Across the listing below, count the lines with "when" in them. Write nothing but the number.
---*---
(* ===== verification/RateLimitFacts.v ===== *)
(** * What the rate limiter guarantees

    The view of the active reservations, the invariant of every critical
    section, the abstract quota desk the limiter implements reply for reply, and
    the behaviours of its queue. *)

From S2P Require Import Prelude RateLimit.
Import RateLimit.

Module RateLimitFacts.

(** ** Definitions used by the statements *)

(** The reservations a caller sees through [activeReservations]. *)
Definition reservations_of (a : gmap string nat) (o : gmap nat reservation)
    : gmap string reservation := omap (λ p, o !! p) a.
Definition reservations (l : Limiter) : gmap string reservation :=
  reservations_of (activeReservations l) (objects l).

Definition outstanding (r : reservation) : Z := slotsReserved r - slotsConsumed r.

Definition total_reserved (l : Limiter) : Z := map_sum slotsReserved (reservations l).
Definition total_outstanding (l : Limiter) : Z := map_sum outstanding (reservations l).

(** The pointers of distinct workflows are distinct and allocated. *)
Record heap_ok (l : Limiter) : Prop := {
  heap_alloc : ∀ k p, activeReservations l !! k = Some p → is_Some (objects l !! p);
  heap_inj : ∀ k k' p, activeReservations l !! k = Some p →
    activeReservations l !! k' = Some p → k = k';
  heap_fresh : ∀ p, is_Some (objects l !! p) → (p < nextObject l)%nat;
}.

Definition reservation_ok (r : reservation) : Prop :=
  0 ≤ slotsConsumed r ≤ slotsReserved r.

(** Requests whose sum with two window quotas stays below [2^63]. *)
Definition max_limit : Z := 2 ^ 60.
Definition max_request : Z := 2 ^ 62.

Definition waiting_ok (w : waitingWorkflow) : Prop := 0 < requestedSlots w ≤ max_request.

Record inv (l : Limiter) : Prop := {
  inv_heap : heap_ok l;
  inv_res : ∀ k r, reservations l !! k = Some r → reservation_ok r;
  inv_limit : 0 ≤ limit l ≤ max_limit;
  inv_consumed : 0 ≤ consumed l;
  inv_reserved : total_reserved l ≤ limit l;
  inv_quota : consumed l + total_outstanding l ≤ limit l;
  inv_queue : Forall waiting_ok (waitQueue l);
}.

(** A critical section keeps the invariant and the quota. *)
Definition sound (l l' : Limiter) : Prop := inv l → inv l' ∧ limit l' = limit l.

(** The actions the theorems admit: requests of a sane size, and no [Extend]. *)
Definition action_ok (a : action) : bool :=
  match a with
  | AReserve _ count _ => count <=? max_request
  | AExtend _ _ _ => false
  | _ => true
  end.

(** ** The quota desk: what the limiter promises

    The abstract limiter has no heap, no channels and no machine integers.  A
    desk lends the calls of a window: a promise is a pair of the calls held for
    a workflow and the calls it already made; requests that do not fit stand in
    a line, each with a ticket, and a ticket is called when its request is
    granted.  [serve] is one action with the reply its caller sees, [None] when
    the action cannot happen. *)

Record desk := mkDesk {
  d_quota : Z;
  d_span : Z;
  d_opened : Z;
  d_made : Z;
  d_promises : gmap string (Z * Z);
  d_line : list (string * Z * nat);
  d_called : gset nat;
  d_tickets : nat;
  d_shut : bool;
  d_parked : gmap nat string;
}.

Inductive reply :=
| RDone
| RGranted
| RTicket (t : nat)
| RError (e : error)
| RStats (made quota : Z) (waiting : nat) (lent : bool).

Definition d_window (now made : Z) (d : desk) : desk :=
  mkDesk (d_quota d) (d_span d) now made (d_promises d) (d_line d) (d_called d)
    (d_tickets d) (d_shut d) (d_parked d).
Definition d_lend (p : gmap string (Z * Z)) (d : desk) : desk :=
  mkDesk (d_quota d) (d_span d) (d_opened d) (d_made d) p (d_line d) (d_called d)
    (d_tickets d) (d_shut d) (d_parked d).
Definition d_stand (q : list (string * Z * nat)) (c : gset nat) (t : nat) (d : desk) : desk :=
  mkDesk (d_quota d) (d_span d) (d_opened d) (d_made d) (d_promises d) q c
    t (d_shut d) (d_parked d).
Definition d_park (p : gmap nat string) (d : desk) : desk :=
  mkDesk (d_quota d) (d_span d) (d_opened d) (d_made d) (d_promises d) (d_line d) (d_called d)
    (d_tickets d) (d_shut d) p.
Definition d_close (d : desk) : desk :=
  mkDesk (d_quota d) (d_span d) (d_opened d) (d_made d) (d_promises d) (d_line d) (d_called d)
    (d_tickets d) true (d_parked d).

(** The calls nobody made and nobody holds.  A call made out of a promise counts
    twice until the promise is given back, as in the code. *)
Definition d_free (d : desk) : Z := d_quota d - d_made d - map_sum fst (d_promises d).

Definition d_over (now : Z) (d : desk) : bool := d_span d <=? time_sub now (d_opened d).
Definition d_roll (now : Z) (d : desk) : desk :=
  if d_over now d then d_window now 0 d else d.

(** The line is called from its head while the requests fit. *)
Fixpoint d_call (line : list (string * Z * nat)) (i : nat) (clk : nat → Z) (d : desk) : desk :=
  match line with
  | [] => d
  | (wf, n, t) :: rest =>
    let d := d_roll (clk (2 * i)%nat) d in
    if n <=? d_free d then
      d_call rest (S i) clk
        (d_stand rest ({[t]} ∪ d_called d) (d_tickets d)
           (d_lend (<[wf := (n, 0)]> (d_promises d)) d))
    else d
  end.
Definition d_next (clk : nat → Z) (d : desk) : desk := d_call (d_line d) 0 clk d.

Fixpoint d_leave (wf : string) (line : list (string * Z * nat)) : list (string * Z * nat) :=
  match line with
  | [] => []
  | e :: line => if decide (e.1.1 = wf) then line else e :: d_leave wf line
  end.

(** An operation of a workflow on its own promise. *)
Definition with_promise (wf : string) (d : desk) (k : Z → Z → reply * desk) : reply * desk :=
  if decide (wf = "") then (RError ErrInvalidWorkflowID, d)
  else match d_promises d !! wf with
       | Some (held, made) => k held made
       | None => (RError ErrReservationNotHeld, d)
       end.

Definition d_reserve (wf : string) (n : Z) (clk : nat → Z) (d : desk) : reply * desk :=
  if decide (wf = "") then (RError ErrInvalidWorkflowID, d)
  else if n <=? 0 then (RError (ErrCountNotPositive n), d)
  else if decide (is_Some (d_promises d !! wf)) then (RError ErrAlreadyReserved, d)
  else
    let d := d_roll (clk 0%nat) d in
    if n <=? d_free d then (RGranted, d_lend (<[wf := (n, 0)]> (d_promises d)) d)
    else (RTicket (d_tickets d),
          d_park (<[d_tickets d := wf]> (d_parked d))
            (d_stand (d_line d ++ [(wf, n, d_tickets d)]) (d_called d) (S (d_tickets d)) d)).

Definition serve (a : action) (d : desk) : option (reply * desk) :=
  match a with
  | AReserve wf n clk => Some (d_reserve wf n clk d)
  | AWake t =>
    if decide (is_Some (d_parked d !! t) ∧ t ∈ d_called d)
    then Some (RGranted, d_park (delete t (d_parked d)) d) else None
  | ACancel t =>
    wf ← d_parked d !! t;
    Some (RError ErrContext,
      d_park (delete t (d_parked d))
        (d_stand (d_leave wf (d_line d)) (d_called d) (d_tickets d) d))
  | AConsume wf now => Some (with_promise wf d (λ held made,
      if held <=? made then (RError ErrConsumeExceedsLimit, d)
      else let d := d_roll now d in
           (RDone, d_lend (<[wf := (held, made + 1)]> (d_promises d))
                     (d_window (d_opened d) (d_made d + 1) d))))
  | AAdjustDown wf n clk => Some (with_promise wf d (λ held made,
      if n <? made then (RError ErrAdjustBelowConsumed, d)
      else if held <=? n then (RDone, d)
      else (RDone, d_next clk (d_lend (<[wf := (n, made)]> (d_promises d)) d))))
  | ASignalComplete wf clk => Some (with_promise wf d (λ _ _, (RDone, d_next clk d)))
  | ARelease wf clk => Some (with_promise wf d (λ _ _,
      (RDone, d_next clk (d_lend (delete wf (d_promises d)) d))))
  | AStats now =>
    let d := d_roll now d in
    Some (RStats (d_made d) (d_quota d) (length (d_line d))
            (negb (bool_decide (d_promises d = ∅))), d)
  | ATick now clk =>
    if d_shut d then None
    else Some (RDone, if bool_decide (d_line d = []) || negb (d_over now d) then d
                      else d_next clk (d_roll now d))
  | AStop => if d_shut d then None else Some (RDone, d_close d)
  | AExtend _ _ _ | AExtendRetry _ _ | AExtendCancelled _ => None
  end.

Fixpoint serve_all (acts : list action) (d : desk) : option (list reply * desk) :=
  match acts with
  | [] => Some ([], d)
  | a :: acts =>
    '(r, d) ← serve a d; '(rs, d) ← serve_all acts d; Some (r :: rs, d)
  end.

Definition open_desk (cfg : Config) (now : Z) : desk :=
  mkDesk (RequestsPerMinute cfg) (window (NewLimiter cfg now)) now 0 ∅ [] ∅ 0 false ∅.

(** The desk a limiter and its parked callers show. *)
Definition promise_of (r : reservation) : Z * Z := (slotsReserved r, slotsConsumed r).
Definition ticket_of (w : waitingWorkflow) : string * Z * nat :=
  (w_workflowID w, requestedSlots w, ready w).
Definition desk_of (l : Limiter) (parked : gmap nat string) : desk :=
  mkDesk (limit l) (window l) (windowStart l) (consumed l) (promise_of <$> reservations l)
    (ticket_of <$> waitQueue l) (closed l) (nextChan l) (stopped l) parked.

(** What the caller of an action of the limiter sees. *)
Definition replied (r : result error unit) : reply :=
  match r with Ok _ => RDone | Err e => RError e end.
Definition answer (a : action) (s : Sys) : reply :=
  match a with
  | AReserve wf n clk =>
    match (Reserve wf n clk (lim s)).1 with
    | Granted => RGranted | Rejected e => RError e | Queued t => RTicket t
    end
  | AWake _ => RGranted
  | ACancel ch => replied (ReserveCancelled (default "" (blocked s !! ch)) (lim s)).1
  | AConsume wf now => replied (Consume wf now (lim s)).1
  | AAdjustDown wf n clk => replied (AdjustDown wf n clk (lim s)).1
  | ASignalComplete wf clk => replied (SignalComplete wf clk (lim s)).1
  | ARelease wf clk => replied (Release wf clk (lim s)).1
  | AStats now => let '(m, q, n, b) := (Stats now (lim s)).1 in RStats m q n b
  | _ => RDone
  end.

(** A run with the replies its callers see. *)
Fixpoint observed (acts : list action) (s : Sys) : option (list reply * Sys) :=
  match acts with
  | [] => Some ([], s)
  | a :: acts =>
    s' ← step a s; '(rs, s'') ← observed acts s'; Some (answer a s :: rs, s'')
  end.

(** ** The view under the heap updates *)

Section view.

Lemma reservations_lookup l k r :
  reservations l !! k = Some r ↔
  ∃ p, activeReservations l !! k = Some p ∧ objects l !! p = Some r.
Proof. unfold reservations, reservations_of. rewrite lookup_omap_Some. naive_solver. Qed.

Lemma lookup_reservation_view wf l p r :
  lookup_reservation wf l = Some (p, r) ↔
  activeReservations l !! wf = Some p ∧ objects l !! p = Some r.
Proof.
  unfold lookup_reservation. destruct (activeReservations l !! wf) as [q|]; simpl; [|naive_solver].
  destruct (objects l !! q) eqn:E; simpl; naive_solver.
Qed.

Lemma total_of_view a o :
  map_fold (λ _ p total,
    match o !! p with
    | Some res => i64 (total + slotsReserved res)
    | None => total
    end) 0 a = i64 (map_sum slotsReserved (reservations_of a o)).
Proof.
  unfold reservations_of.
  induction a as [|k p a Hk IH] using map_ind; [done|].
  rewrite map_fold_insert_L; [|intros; repeat case_match; autorewrite with go_int; f_equal; lia|done].
  rewrite IH. destruct (o !! p) as [r|] eqn:Hp.
  - rewrite (omap_insert_Some _ _ _ _ r) by done.
    rewrite map_sum_insert by (rewrite lookup_omap, Hk; done).
    autorewrite with go_int. f_equal. lia.
  - rewrite omap_insert_None by done.
    rewrite delete_id; [done|]. by rewrite lookup_omap, Hk.
Qed.

Lemma calculateTotalReserved_view l :
  calculateTotalReserved l = i64 (total_reserved l).
Proof. apply total_of_view. Qed.

Lemma reservations_store wf n now l :
  heap_ok l →
  reservations (store_reservation wf n now l) =
    <[wf := mkReservation wf n 0 now false]> (reservations l).
Proof.
  intros [Ha Hi Hf]. apply map_eq. intros k. apply option_eq. intros r.
  rewrite reservations_lookup. simpl.
  destruct (decide (k = wf)) as [->|Hne].
  - rewrite lookup_insert_eq. split.
    + intros (p & Hp & Hr). by simplify_map_eq.
    + intros [= <-]. exists (nextObject l). by simplify_map_eq.
  - rewrite !lookup_insert_ne by done. rewrite reservations_lookup.
    split; intros (p & Hp & Hr); exists p; (split; [by simplify_map_eq|]).
    + rewrite lookup_insert_ne in Hr; [done|]. intros <-.
      destruct (Ha _ _ Hp) as [x Hx]. pose proof (Hf _ (mk_is_Some _ _ Hx)). lia.
    + rewrite lookup_insert_ne; [done|]. intros <-.
      pose proof (Hf _ (mk_is_Some _ _ Hr)). lia.
Qed.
---*---
SOLUTION TO THE EXERCISE: 2